The ongoing conflict in Gaza has significantly impacted Israel's economy, leading to a downward revision of growth forecasts and a notable increase in the budget deficit. According to the Israeli Ministry of Finance, the country's gross domestic product (GDP) is expected to rise by only 1.1% this year, a decrease from the previously anticipated 1.9%. This marks the slowest growth rate since 2009, aside from the economic downturn during the COVID-19 pandemic in 2020. The Central Bureau of Statistics reported that the GDP grew by 0.7% year-on-year in the second quarter, down from an earlier estimate of 1.2%. Additionally, the first-quarter growth was slightly revised to 17.2%.
The conflict's toll on Israel's economy has led to a historic downgrade in the country's credit rating, coupled with rising yields on government bonds, reflecting investor anxiety. Israeli officials estimate the cost of the ongoing war could reach approximately $66 billion by the end of next year, a staggering figure that represents more than 12% of the GDP. As a result, government borrowing has surged past NIS 200 billion (about $53.5 billion) since the start of the year, marking one of the largest borrowing operations in Israel's history. Finance Minister Bezalel Smotrich has expressed concerns over a budget deficit projected at 6.6%.

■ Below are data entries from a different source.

(* ===== verification/PeerHandshake.v ===== *)
(** * The handshake of two peers

    Models how a viewer and a host agree on the key of a session, and what each
    comes to trust: the host's side is the handshake of
    create_tcp_connection_with_mode (src/src/server.rs), the viewer's are
    secure_direct_connection_with_input, secure_connection_with_input and the
    loops that retry them (src/src/client.rs), and the identities of the QUIC
    transport that a handshake stores are remember_peer (src/src/
    quic_transport.rs).  One attempt of the viewer is a function of what the peer
    sends ([Exchange]; the peer's answer is a function of the viewer's message),
    in a monad of the viewer's state and errors that keeps the state an error was
    reached in.

    The boxes of libsodium and the framing of the session key
    ([tcp::Encrypt::decode_session]), the store of QUIC identities and the list
    of paired viewers are outside: they are classes and parameters. *)

From S2P Require Import Prelude ClipboardTypes Fingerprint SignedIdentity PeerTrust.
From S2P Require LanDiscovery.
From Stdlib Require Import Ascii.
From Stdlib Require String.
#[local] Open Scope list_scope.
#[local] Open Scope Z_scope.

Abbreviation bytes := (list Z) (only parsing).
Abbreviation result := (outcome string) (only parsing).

(** [crypto::box_], and the session key it carries.  A key that is sealed alone
    selects the older nonces; sealed with the byte of the mode, the directional
    ones, which the host accepts if it offered them. *)
Class Boxes := {
  SESSION_KEY_MODE_DIRECTIONAL : Z;
  SECURE_CHANNEL_DIRECTIONAL : Z;
  box_pair : bytes -> bytes -> Prop;
  seal : bytes -> bytes -> bytes -> bytes;
  decode_session : bytes -> bytes -> bytes -> bool -> result (bytes * bool);
  channel_range : 0 < SECURE_CHANNEL_DIRECTIONAL <= u32_max;
  decode_seal key (directional offered : bool) pk_a sk_a pk_b sk_b :
    box_pair pk_a sk_a -> box_pair pk_b sk_b -> length key = 32%nat -> (directional = true -> offered = true) ->
    decode_session (seal (key ++ if directional then [SESSION_KEY_MODE_DIRECTIONAL] else []) pk_b sk_a) pk_a sk_b offered =
    Ok (key, directional);
  seal_nonempty m pk sk : seal m pk sk <> [];
}.

Inductive SessionRole := Viewer_ | Host_.
Inductive NonceMode := Directional (role : SessionRole) | Legacy.

Definition session_nonce_mode (directional : bool) (role : SessionRole) : NonceMode :=
  if directional then Directional role else Legacy.

(** The randomness of [create_symmetric_key_msg_with_mode]: a box key pair and
    the key of the session. *)
Record Fresh := { our_pk_b : bytes; our_sk_b : bytes; session_key : bytes }.

Definition create_symmetric_key_msg_with_mode `{Boxes} (r : Fresh) (their_pk_b : bytes) (directional : bool) : bytes * bytes * bytes :=
  let plaintext := session_key r ++ if directional then [SESSION_KEY_MODE_DIRECTIONAL] else [] in
  (our_pk_b r, seal plaintext their_pk_b (our_sk_b r), session_key r).

Definition host_secure_channel `{Boxes} (directional_secretbox_enabled : bool) : Z :=
  if directional_secretbox_enabled then SECURE_CHANNEL_DIRECTIONAL else 0.
Definition viewer_selects_directional_secretbox `{Boxes} (secure_channel : Z) (directional_secretbox_enabled : bool) : bool :=
  (secure_channel =? SECURE_CHANNEL_DIRECTIONAL) && directional_secretbox_enabled.

(** ** Identities of the QUIC transport *)

Record TrustedPeerRecord := { identity_key : bytes; certificate_pin : bytes; certificate_der : bytes; confirmed_at : Z }.
Abbreviation QuicPeers := (gmap string TrustedPeerRecord).

(** [PairingCandidate::new] and its [confirm]: the record of a confirmed peer. *)
Class Candidates := {
  confirmed : string -> bytes -> bytes -> Z -> result TrustedPeerRecord;
  confirmed_fields i k c t r : confirmed i k c t = Ok r -> identity_key r = k /\ certificate_der r = c;
}.

(** [remember_peer]; [io] is whether the store can be opened and written. *)
Definition remember_peer `{Candidates} (io : result unit) (now : Z) (peer_id : string) (identity_key_ certificate_der_ : bytes)
    (allow_replace : bool) (store : QuicPeers) : result QuicPeers :=
  if bool_decide (certificate_der_ = []) then Ok store
  else
  _ ← io;
  record ← confirmed peer_id identity_key_ certificate_der_ now;
  match store !! peer_id with
  | Some existing =>
      if bool_decide (identity_key existing = identity_key record)
         && bool_decide (certificate_pin existing = certificate_pin record)
         && bool_decide (certificate_der existing = certificate_der record)
      then Ok store
      else if allow_replace then Ok (<[peer_id := record]> store)
      else Err ("QUIC identity for peer " +:+ peer_id +:+ " changed; explicit trust replacement is required")%string
  | None => Ok (<[peer_id := record]> store)
  end.

Definition remember_paired_peer `{Candidates} io now peer_id key certificate store :=
  remember_peer io now peer_id key certificate false store.
Definition remember_authenticated_peer `{Candidates} io now peer_id key certificate store :=
  remember_peer io now peer_id key certificate true store.

(** ** Messages *)

Record PublicKey := { asymmetric_value : bytes; symmetric_value_ : bytes; quic_identity : bytes }.

(** What reading the next message of a stream gives: an error, the end, bytes
    that are no message, or a message. *)
Inductive Received :=
| ReadError (e : string)
| Closed
| Unparsed (e : string)
| SignedIdMsg (id quic_identity : bytes)
| PublicKeyMsg (k : PublicKey)
| MessageBoxMsg (msgtype text : string)
| OtherMsg.

(** ** The viewer *)

Inductive Prompt :=
| TrustConfirmed (peer_id fingerprint : string)
| PassphraseEntered (peer_id : string).

Record HandshakeInput := {
  peer : option (string * bytes);
  passphrase : option string;
  can_reopen : bool;
  require_authenticated_repair : bool;
  repair_identity_approved : bool;
  reopen_requested : bool;
}.
#[export] Instance eta_HandshakeInput : Eta HandshakeInput := fun r =>
  Build_HandshakeInput (peer r) (passphrase r) (can_reopen r) (require_authenticated_repair r)
    (repair_identity_approved r) (reopen_requested r).
Definition default_input : HandshakeInput := {| peer := None; passphrase := None; can_reopen := false;
  require_authenticated_repair := false; repair_identity_approved := false; reopen_requested := false |}.

(** An error, or the request to start over with the input kept. *)
Inductive failure := Text (s : string) | ReopenAfterApproval | QuicIdentityRepairRequired (s : string).

(** The viewer's state: what it trusts, the input of the handshake, the prompts
    the user has answered, the message sent and the key set on the stream. *)
Record Viewer := {
  peers : Peers;
  quic_peers : QuicPeers;
  input : HandshakeInput;
  prompts : list Prompt;
  sent : option PublicKey;
  session : option (bytes * NonceMode);
}.
#[export] Instance eta_Viewer : Eta Viewer := fun r =>
  Build_Viewer (peers r) (quic_peers r) (input r) (prompts r) (sent r) (session r).

(** The viewer's configuration. *)
Record Settings := {
  local_id : string;
  secret_key : bytes;
  public_key : bytes;
  allow_unverified_peer_trust : bool;
  remember_paired_viewers : bool;
  directional_secretbox_enabled : bool;
  get_bootstrap_trusted_peer_key : string -> string;
  get_bootstrap_key : string;
  local_quic_certificate_der : result bytes;
}.

(** One connection to a peer: what it sends, how the user answers, the clocks,
    and the randomness.  [late_confirm] and [late_passphrase] are whether half of
    CONNECT_TIMEOUT has passed when the user has answered. *)
Record Exchange := {
  first : Received;
  answer : PublicKey -> Received;
  is_quic : bool;
  verify_binding : bytes -> bytes -> result unit;
  confirm_peer_trust : string -> string -> string -> result unit;
  request_pairing_passphrase : string -> result string;
  late_confirm : bool;
  late_passphrase : bool;
  send : result unit;
  time_before : Z;
  time_after : Z;
  store_io : result unit;
  fresh : Fresh;
}.

(** *** Computations

    A state and an error; the state is kept when there is one. *)

Definition ST (S A : Type) : Type := S -> outcome failure A * S.
#[export] Instance ST_ret {S} : MRet (ST S) := fun A a s => (Ok a, s).
#[export] Instance ST_bind {S} : MBind (ST S) := fun A B f m s =>
  match m s with
  | (Ok a, s) => f a s
  | (Err e, s) => (Err e, s)
  | (Panic, s) => (Panic, s)
  end.
Definition fail {S A} (f : failure) : ST S A := fun s => (Err f, s).
Definition bail {S A} (text : string) : ST S A := fail (Text text).
Definition lift {S A} (r : result A) : ST S A := fun s =>
  (match r with Ok a => Ok a | Err e => Err (Text e) | Panic => Panic end, s).
Definition gets {S A} (f : S -> A) : ST S A := fun s => (Ok (f s), s).
Definition modify {S} (f : S -> S) : ST S unit := fun s => (Ok (), f s).
Definition when {S} (b : bool) (m : ST S unit) : ST S unit := if b then m else mret ().
(** The result of a computation as a value. *)
Definition attempt {S A} (m : ST S A) : ST S (outcome failure A) := fun s =>
  match m s with
  | (Panic, s) => (Panic, s)
  | (r, s) => (Ok r, s)
  end.

Abbreviation M := (ST Viewer).
Definition update_peers (f : Peers -> result Peers) : M unit :=
  p ← gets peers; p ← lift (f p); modify (fun s => s <| peers := p |>).

Definition bind_peer (id : string) (signing_key : bytes) : M unit :=
  i ← gets input;
  match peer i with
  | Some (expected_id, expected_key) =>
      if negb (bool_decide (expected_id = id)) || negb (bool_decide (expected_key = signing_key))
      then bail "Handshake failed: peer identity changed during authentication; verify the remote device before retrying"
      else mret ()
  | None => modify (fun s => s <| input ::= (fun i => i <| peer := Some (id, signing_key) |>) |>)
  end.

Definition needs_fresh_socket (late : bool) : M bool := i ← gets input; mret (can_reopen i && late).

(** Starting over, with the answers of the user kept. *)
Definition reopen {A} : M A :=
  _ ← modify (fun s => s <| input ::= (fun i => i <| reopen_requested := true |>) |>);
  fail ReopenAfterApproval.

Record PendingPeerTrust := { fingerprint : string; trust_phrase : string; replace_existing_pin : bool }.

Section handshake.
Context `{Signing} `{IdPkCodec} `{KeyDerivation} `{Sha256} `{Base64} `{Boxes} `{Candidates}.

Definition pending_peer_trust (pk : bytes) (replace_existing_pin : bool) : PendingPeerTrust :=
  let fingerprint := pk_to_fingerprint pk in
  {| fingerprint := fingerprint; trust_phrase := fingerprint_to_trust_phrase fingerprint;
     replace_existing_pin := replace_existing_pin |}.

Definition pending_peer_trust_from_status (status : TrustedPeerSigningKeyStatus) (pk : bytes) : option PendingPeerTrust :=
  match status with
  | Trusted => None
  | Missing => Some (pending_peer_trust pk false)
  | Changed _ _ | InvalidPinnedKey _ => Some (pending_peer_trust pk true)
  end.

Definition authenticated_peer_allows_quic_pin (signing_key_was_trusted trust_was_confirmed pairing_was_proven paired_viewer_was_confirmed : bool) : bool :=
  signing_key_was_trusted || trust_was_confirmed || pairing_was_proven || paired_viewer_was_confirmed.

Definition create_direct_public_key_initiator_id (C : Settings) (box_pk : bytes) : result bytes :=
  match get_pk box_pk with
  | None => Err "Handshake failed: invalid local public key length"%string
  | Some box_pk =>
      keys ← LanDiscovery.get_local_signing_keypair (secret_key C) (public_key C);
      Ok (create_direct_signed_id (local_id C) box_pk keys.1 keys.2)
  end.

Definition create_direct_quic_identity (C : Settings) (box_pk : bytes) : result bytes :=
  match get_pk box_pk with
  | None => Err "Handshake failed: invalid local public key length"%string
  | Some box_pk =>
      keys ← LanDiscovery.get_local_signing_keypair (secret_key C) (public_key C);
      certificate ← local_quic_certificate_der C;
      create_direct_signed_id_with_quic (local_id C) box_pk keys.1 keys.2 certificate
  end.
(** *** One attempt *)

Inductive Scope := Direct | Rendezvous.
Definition scope_name (sc : Scope) : string :=
  match sc with Direct => DIRECT_PAIRING_SCOPE | Rendezvous => RENDEZVOUS_PAIRING_SCOPE end.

- The economic situation in Israel has been exacerbated by the protracted nature of the conflict, which began nearly a year ago. The war has not only strained public finances but has also shaken investor confidence, leading to a more cautious outlook for the country's economic recovery. As the government grapples with these challenges, it faces pressure to implement measures that could stabilize the economy while addressing the humanitarian crisis resulting from the conflict.